Cordillera autonomy pushed anew

BAGUIO CITY—The pursuit of Cordillera autonomy will once again be a priority in the congressional agenda of the region’s lawmakers, Baguio Rep. Mauricio Domogan said during the Cordillera Administrative Region’s (CAR) founding anniversary celebrations on Tuesday, asserting that fulfilling this constitutional mandate achieves “intergenerational justice.”
Formed by then President Corazon Aquino a year after the 1986 Edsa People Power Revolution, Baguio and the provinces of Ifugao, Kalinga, Abra, Apayao, Benguet and Mountain Province became the CAR—Luzon’s largest cluster of indigenous Filipino communities.
Aquino brought together these provinces by signing Executive Order No. 220 under a revolutionary government shortly after initiating peace talks with slain rebel priest Conrado Balweg.
The region was also promised an autonomous government, alongside Muslim Mindanao, under the 1987 Constitution.
Fiscal viability
However, House Bill No. 3267—the latest autonomy measure in Congress—was stalled in 2023 after the national government admitted it could not afford the P75-billion “block grant” required for an autonomous Cordillera while sustaining the economy amid a backdrop of global crises.
The House committee on appropriations received a document outlining the Cabinet’s financial concerns regarding HB 3267.
In a video message on Tuesday, Secretary Arsenio Balisacan, Department of Economy, Planning, and Development (DEPDev), said the government was conducting a “fiscal viability study” before the Cordillera autonomy initiative can move forward.
The study, commissioned by the Cordillera office of DEPDev, is a “crucial step in shaping Cordillera autonomy that is both feasible and transformative,” said Balisacan, who signed the white paper with the Cabinet’s finance officials.
“In the eyes of a skeptical few,” the push for Cordillera autonomy seemed to have run its course after two organic acts establishing the Autonomous Region of the Cordillera were rejected in the 1990 and 1998 plebiscites, Domogan said.

But subsequent autonomy bills, some of which Domogan had coauthored, show that generations of Cordillerans have not given up their “right to judge their future,” said the lawmaker, who returned to politics in this year’s midterm elections after serving as Baguio’s lone representative from 2001 to 2010 and as mayor from 1992 to 2001 and 2010 to 2019.
“Our form of autonomy is not a form of secession but of empowerment … It is not a form of rebellion but [a state of governance that promotes] peace and reconciliation … and it is not meant to divide but to strengthen unity,” Domogan said.
“Autonomy is not a foreign concept,” he added, but “our longing and deep desire to finally enhance and protect our cultural identity, to be given more authority to govern our affairs [and] manage and protect our ancestral lands and natural resources … [and to] advance and pursue sustainable development not merely for economic gain but for intergenerational justice.”
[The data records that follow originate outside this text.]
(* ===== verification/Authz.v ===== *)
(** * Dubbo authorization

    [src/internal/plugin/dubbo/authz]: from DubboAuthorizationPolicy resources to Envoy
    RBAC filters ([matcher/string.go], [matcher/metadata.go], [matcher/header.go],
    [model/*.go], [builder/builder.go]).

    Parameters: Istio's SPIFFE prefix and trust domain bundle ([AuthzEnv]); the meaning
    of regular expressions, used by the semantics of Envoy's matchers only. *)

From S2P Require Import Prelude Api.

Class AuthzEnv := {
  spiffe_URIPrefix : string;
  ReplaceTrustDomainAliases : list string -> list string }.

(** ** matcher *)
Inductive StringMatcher_ :=
| SM_Exact (s : string)
| SM_Prefix (s : string)
| SM_Suffix (s : string)
| SM_SafeRegex (re : string).

Definition StringMatcherRegex (regex : string) : StringMatcher_ := SM_SafeRegex regex.

Definition StringMatcherWithPrefix (v prefix : string) : StringMatcher_ :=
  if String.eqb v "*" then StringMatcherRegex ".+"
  else if HasPrefix v "*" then
    if String.eqb prefix "" then SM_Suffix (TrimPrefix v "*")
    else StringMatcherRegex (prefix +:+ ".*" +:+ TrimPrefix v "*")
  else if HasSuffix v "*" then SM_Prefix (prefix +:+ TrimSuffix v "*")
  else SM_Exact (prefix +:+ v).

Definition StringMatcher (v : string) : StringMatcher_ := StringMatcherWithPrefix v "".

Record MetadataMatcher := { mm_Filter : string; mm_Path : list string; mm_Value : StringMatcher_ }.
Definition MetadataStringMatcher (filter key : string) (m : StringMatcher_) : MetadataMatcher :=
  {| mm_Filter := filter; mm_Path := [key]; mm_Value := m |}.

Definition HeaderMatcher (k v : string) : Api.HeaderMatcher :=
  if String.eqb v "*" then {| hdr_Name := k; hdr_Specifier := PresentMatch true; hdr_InvertMatch := false |}
  else if HasPrefix v "*" then {| hdr_Name := k; hdr_Specifier := SuffixMatch (drop_str 1 v); hdr_InvertMatch := false |}
  else if HasSuffix v "*"
       then {| hdr_Name := k; hdr_Specifier := PrefixMatch (take_str (String.length v - 1) v); hdr_InvertMatch := false |}
  else {| hdr_Name := k; hdr_Specifier := ExactMatch v; hdr_InvertMatch := false |}.

(** ** RBAC messages *)
Inductive RBAC_Action := RBAC_ALLOW | RBAC_DENY.

Inductive Permission :=
| Permission_Any
| Permission_AndRules (rules : list Permission)
| Permission_OrRules (rules : list Permission)
| Permission_NotRule (p : Permission)
| Permission_Metadata (m : MetadataMatcher).

Inductive Principal :=
| Principal_Any
| Principal_AndIds (ids : list Principal)
| Principal_OrIds (ids : list Principal)
| Principal_NotId (p : Principal)
| Principal_Authenticated (name : StringMatcher_).

Record Policy := { pol_Permissions : list Permission; pol_Principals : list Principal }.
Record RBAC := { rbac_Action : RBAC_Action; rbac_Policies : gmap string Policy }.

(** ** The resource *)
Record Source := {
  src_Namespaces : list string; src_NotNamespaces : list string;
  src_Principals : list string; src_NotPrincipals : list string }.
Record Operation := {
  op_Interfaces : list string; op_NotInterfaces : list string;
  op_Methods : list string; op_NotMethods : list string }.
Record Rule := { rule_From : list (option Source); rule_To : list (option Operation) }.
Inductive PolicyAction := ALLOW | DENY | OtherAction.
Record DubboAuthorizationPolicy := {
  dap_Name : string; dap_Namespace : string; dap_Action : PolicyAction; dap_Rules : list (option Rule) }.

(** ** model *)
Inductive generator := interfaceGenerator | methodGenerator | srcNamespaceGenerator | srcPrincipalGenerator.

Record rule := { r_key : string; r_values : list string; r_notValues : list string; r_g : generator }.
Abbreviation ruleList := (list rule).
Record Model_ := { permissions : list ruleList; principals : list ruleList }.

Definition attrSrcNamespace : string := "source.namespace".
Definition attrSrcPrincipal : string := "source.principal".
Definition dubboInterface : string := "dubboInterface".
Definition dubboMethod : string := "dubboMethod".
Definition RBACDUBBOFilterName : string := "envoy.filters.dubbo.rbac".
Definition RBACDubboFilterStatPrefix : string := "dubbo.".

Definition insertFront (g : generator) (key : string) (values notValues : list string) (p : ruleList) : ruleList :=
  match values, notValues with
  | [], [] => p
  | _, _ => {| r_key := key; r_values := values; r_notValues := notValues; r_g := g |} :: p
  end.

Definition source_rules (from : option Source) : ruleList :=
  match from with
  | None => []
  | Some s =>
      insertFront srcPrincipalGenerator attrSrcPrincipal (src_Principals s) (src_NotPrincipals s)
        (insertFront srcNamespaceGenerator attrSrcNamespace (src_Namespaces s) (src_NotNamespaces s) [])
  end.

Definition operation_rules (to : option Operation) : ruleList :=
  match to with
  | None => []
  | Some o =>
      insertFront methodGenerator dubboMethod (op_Methods o) (op_NotMethods o)
        (insertFront interfaceGenerator dubboInterface (op_Interfaces o) (op_NotInterfaces o) [])
  end.

(** [authzmodel.New]. *)
Definition New (r : Rule) : Model_ :=
  {| principals := match rule_From r with [] => [[]] | from => source_rules <$> from end;
     permissions := match rule_To r with [] => [[]] | to => operation_rules <$> to end |}.

Section authz.
Context `{AuthzEnv}.

Definition migrate_rule (r : rule) : rule :=
  if String.eqb (r_key r) attrSrcPrincipal then
    {| r_key := r_key r;
       r_values := match r_values r with [] => [] | vs => ReplaceTrustDomainAliases vs end;
       r_notValues := match r_notValues r with [] => [] | vs => ReplaceTrustDomainAliases vs end;
       r_g := r_g r |}
  else r.

Definition MigrateTrustDomain (m : Model_) : Model_ :=
  {| permissions := permissions m; principals := (fun p : list rule => migrate_rule <$> p) <$> principals m |}.

(** The generator interface. *)
Definition g_permission (g : generator) (key value : string) : res Permission :=
  match g with
  | interfaceGenerator =>
      Ok (Permission_Metadata (MetadataStringMatcher "envoy.filters.dubbo.rbac" "service" (StringMatcher value)))
  | methodGenerator =>
      Ok (Permission_Metadata (MetadataStringMatcher "envoy.filters.dubbo.rbac" "method" (StringMatcher value)))
  | _ => Err "unimplemented"
  end.

Definition g_principal (g : generator) (key value : string) : res Principal :=
  match g with
  | srcNamespaceGenerator =>
      let v := ReplaceAll value "*" ".*" in
      Ok (Principal_Authenticated (StringMatcherRegex (".*/ns/" +:+ v +:+ "/.*")))
  | srcPrincipalGenerator =>
      Ok (Principal_Authenticated (StringMatcherWithPrefix value spiffe_URIPrefix))
  | _ => Err "unimplemented"
  end.

(** One of the two loops of [rule.permission] and [rule.principal]: an error ends an
    allow rule and is skipped in a deny rule. *)
Fixpoint generate_values {P} (gen : string -> res P) (action : RBAC_Action) (values : list string)
    : res (list P) :=
  match values with
  | [] => Ok []
  | value :: rest =>
      match gen value, action with
      | Err e, RBAC_ALLOW => Err e
      | Err _, RBAC_DENY => generate_values gen action rest
      | Ok p, _ => match generate_values gen action rest with
                   | Ok ps => Ok (p :: ps)
                   | Err e => Err e
                   end
      end
  end.

Definition rule_permission (r : rule) (action : RBAC_Action) : res (list Permission) :=
  match generate_values (g_permission (r_g r) (r_key r)) action (r_values r) with
  | Err e => Err e
  | Ok or =>
      match generate_values (g_permission (r_g r) (r_key r)) action (r_notValues r) with
      | Err e => Err e
      | Ok nor =>
          Ok (match or with [] => [] | _ => [Permission_OrRules or] end ++
              match nor with [] => [] | _ => [Permission_NotRule (Permission_OrRules nor)] end)
      end
  end.

Definition rule_principal (r : rule) (action : RBAC_Action) : res (list Principal) :=
  match generate_values (g_principal (r_g r) (r_key r)) action (r_values r) with
  | Err e => Err e
  | Ok or =>
      match generate_values (g_principal (r_g r) (r_key r)) action (r_notValues r) with
      | Err e => Err e
      | Ok nor =>
          Ok (match or with [] => [] | _ => [Principal_OrIds or] end ++
              match nor with [] => [] | _ => [Principal_NotId (Principal_OrIds nor)] end)
      end
  end.

Fixpoint collect {A P} (f : A -> res (list P)) (l : list A) : res (list P) :=
  match l with
  | [] => Ok []
  | a :: rest => match f a with
                 | Err e => Err e
                 | Ok ps => match collect f rest with Ok qs => Ok (ps ++ qs) | Err e => Err e end
                 end
  end.

Definition generatePermission (rl : ruleList) (action : RBAC_Action) : res Permission :=
  match collect (fun r => rule_permission r action) rl with
  | Err e => Err e
  | Ok and => Ok (Permission_AndRules (match and with [] => [Permission_Any] | _ => and end))
  end.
According to Domogan, Cordillera communities have existed “long before the ink was invented to inscribe our history and laws.”
EO 220 formed the transitional CAR not only to prepare it for autonomy but also to build and sustain its economy—an effort that has shown progress over nearly four decades, he said.
The region’s gross regional domestic product (GRDP) in 2024 was 4.8 percent, with its agriculture sector growing for the first time in decades at 1.1 percent. However, this marked a slowdown from the 6.9 percent GRDP recorded in 2023.
Cordillera’s inflation rate in June also continued a downward trend, falling to 2 percent from 2.5 percent in May—indicating stable commodity prices and healthy household consumption, according to Aldrin Federico Bahit Jr., Cordillera chief statistician, during a Monday economic briefing by the Philippine Statistics Authority.